Por qué la tele paga prima de imagen y no de currículum
Piense en el dueño de un pub que busca camarera. Nadie escribirá «joven, guapa y con buena presencia» en el anuncio, pero el filtro opera igual. En televisión el mecanismo es idéntico, con una diferencia: aquí se mide en share. La cuestión que se ha colado en las conversaciones económicas de estos días no es estética, es de mercado. Cuánto de una redacción se decide por expediente académico y cuánto por audiencia.
El share como criterio de selección
La televisión vende ojos. A anunciantes o a presupuestos, pero ojos. Ese producto no lo elige un comité de estilo: lo elige el mando de turno cuando mira el dato de la noche anterior. Si subir la cámara unos centímetros mueve décimas, se sube. Y si el casting mueve otras tantas, se ajusta el casting.
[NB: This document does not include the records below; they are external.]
(** The rank is between 1 and [64 - p + 1]: the word holds the [64 - p]
    low bits of the hash, shifted to the top. *)
Lemma reg_rank_range p h : 0 ≤ p < 64 → 1 ≤ reg_rank p h ≤ 64 - p + 1.
Proof.
  intros Hp. unfold reg_rank, rho.
  destruct (mask64 (Z.shiftl h p) =? 0) eqn:E; [lia|].
  apply Z.eqb_neq in E. unfold bit_length.
  rewrite (proj2 (Z.eqb_neq _ _)) by done.
  pose proof (mask64_range (Z.shiftl h p)) as [H0 H64].
  rewrite Z.abs_eq by done.
  set (w := mask64 (Z.shiftl h p)) in *.
  assert (Z.log2 w < 64) by (apply Z.log2_lt_pow2; lia).
  assert (p ≤ Z.log2 w).
  { destruct (Z.le_gt_cases p (Z.log2 w)) as [|Hlt]; [done|].
    pose proof (Z.bit_log2 w ltac:(lia)) as Hb. unfold w in Hb.
    unfold mask64 in Hb at 1. rewrite Z.land_spec in Hb.
    apply andb_prop in Hb as [Hb _].
    rewrite Z.shiftl_spec_low in Hb; [done|exact Hlt]. }
  lia.
Qed.

Lemma hash_bytes_u64 data : u64 (hash_bytes data).
Proof. apply murmur_finalizer_u64. Qed.

Lemma hll_hash_u64 v h : hll_hash v = Ok h → u64 h.
Proof.
  destruct v; simpl; [|intros [= <-]; apply hash_bytes_u64|].
  - intros [= <-]; apply hash_bytes_u64.
  - destruct (_ || _); [done|]. intros [= <-]; apply hash_bytes_u64.
Qed.

(** ** The effect of [add] *)

(** The registers after [add] of a value with hash [h]. *)
Definition regs_added (p h : Z) (regs : list Z) : list Z :=
  alter (λ old, Z.max old (reg_rank p h)) (reg_index p h) regs.

Lemma reg_index_lt h v :
  hll_wf h → u64 v → (reg_index (hll_p h) v < length (hll_registers h))%nat.
Proof.
  intros W Hv. unfold reg_index.
  pose proof (hwf_p h W). pose proof (hwf_len h W).
  pose proof (shiftr_index_range (hll_p h) v ltac:(lia) Hv). lia.
Qed.

Lemma hll_add_run v h :
  hll_wf h →
  hll_add v h =
  match hll_hash v with
  | Ok x => (Ok (), set_registers (regs_added (hll_p h) x (hll_registers h)) h)
  | Raise e => (Raise e, h)
  end.
Proof.
  intros W. unfold hll_add, mbind, mlift, mget.
  destruct (hll_hash v) as [x|e] eqn:Ev; [|done].
  pose proof (hll_hash_u64 _ _ Ev) as Hx. pose proof (hwf_p h W) as Hp.
  pose proof (shiftr_index_range (hll_p h) x ltac:(lia) Hx) as [Hi _].
  destruct (lookup_lt_is_Some_2 _ _ (reg_index_lt h x W Hx)) as [old Ho].
  rewrite (py_index_lookup _ _ old) by done. fold (reg_rank (hll_p h) x).
  pose proof (reg_rank_range (hll_p h) x ltac:(lia)) as Hr.
  unfold regs_added. destruct (old <? reg_rank (hll_p h) x) eqn:E.
  - rewrite (py_setitem_lookup _ _ _ old) by done. unfold mmodify.
    do 2 f_equal. rewrite Z.min_l by lia.
    apply list_eq. intros j. unfold reg_index.
    destruct (decide (j = Z.to_nat (Z.shiftr x (64 - hll_p h)))) as [->|Hne].
    + rewrite list_lookup_insert_eq by (by apply lookup_lt_Some in Ho).
      rewrite list_lookup_alter_eq. unfold reg_index in Ho. rewrite Ho. simpl.
      f_equal. lia.
    + by rewrite list_lookup_insert_ne, list_lookup_alter_ne by done.
  - unfold mret. do 2 f_equal. destruct h as [p regs].
    unfold set_registers. simpl in *. f_equal. apply list_eq. intros j.
    destruct (decide (j = reg_index p x)) as [->|Hne].
    + rewrite list_lookup_alter_eq, Ho. simpl. f_equal. lia.
    + by rewrite list_lookup_alter_ne by done.
Qed.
De ahí una aparente paradoja que no es tal. El mismo grupo que suelta la charla contra la cosificación en el informativo coloca piernas en el horario de máxima audiencia. Son dos públicos distintos: el que traga el relato y el que paga el anuncio. Ninguno de los dos firma el manual de estilo.
El precio real de esa imagen
El reverso es laboral. La industria que premia la imagen paga sueldos de entrada de 900 euros a quien sale en pantalla, mientras buena parte de las decisiones se cuece, sostiene la versión más cínica, en los despachos. Una corriente del análisis lo reduce a selección por demanda: se contrata lo que el espectador premia. La respuesta contraria señala precariedad disfrazada de mérito y un criterio estético que nunca se aplica igual a los hombres.
El mismo razonamiento se extiende fuera del sector. Si el filtro físico domina también en hostelería, comercio y atención al público, la pregunta deja de ser televisiva y pasa a ser de mercado de trabajo. La respuesta está en la cuenta de resultados, no en la facultad.
La duda estadística que abre el asunto —ese 95% que no encaja con la población general— no tiene respuesta en ningún código deontológico. La tiene en el share.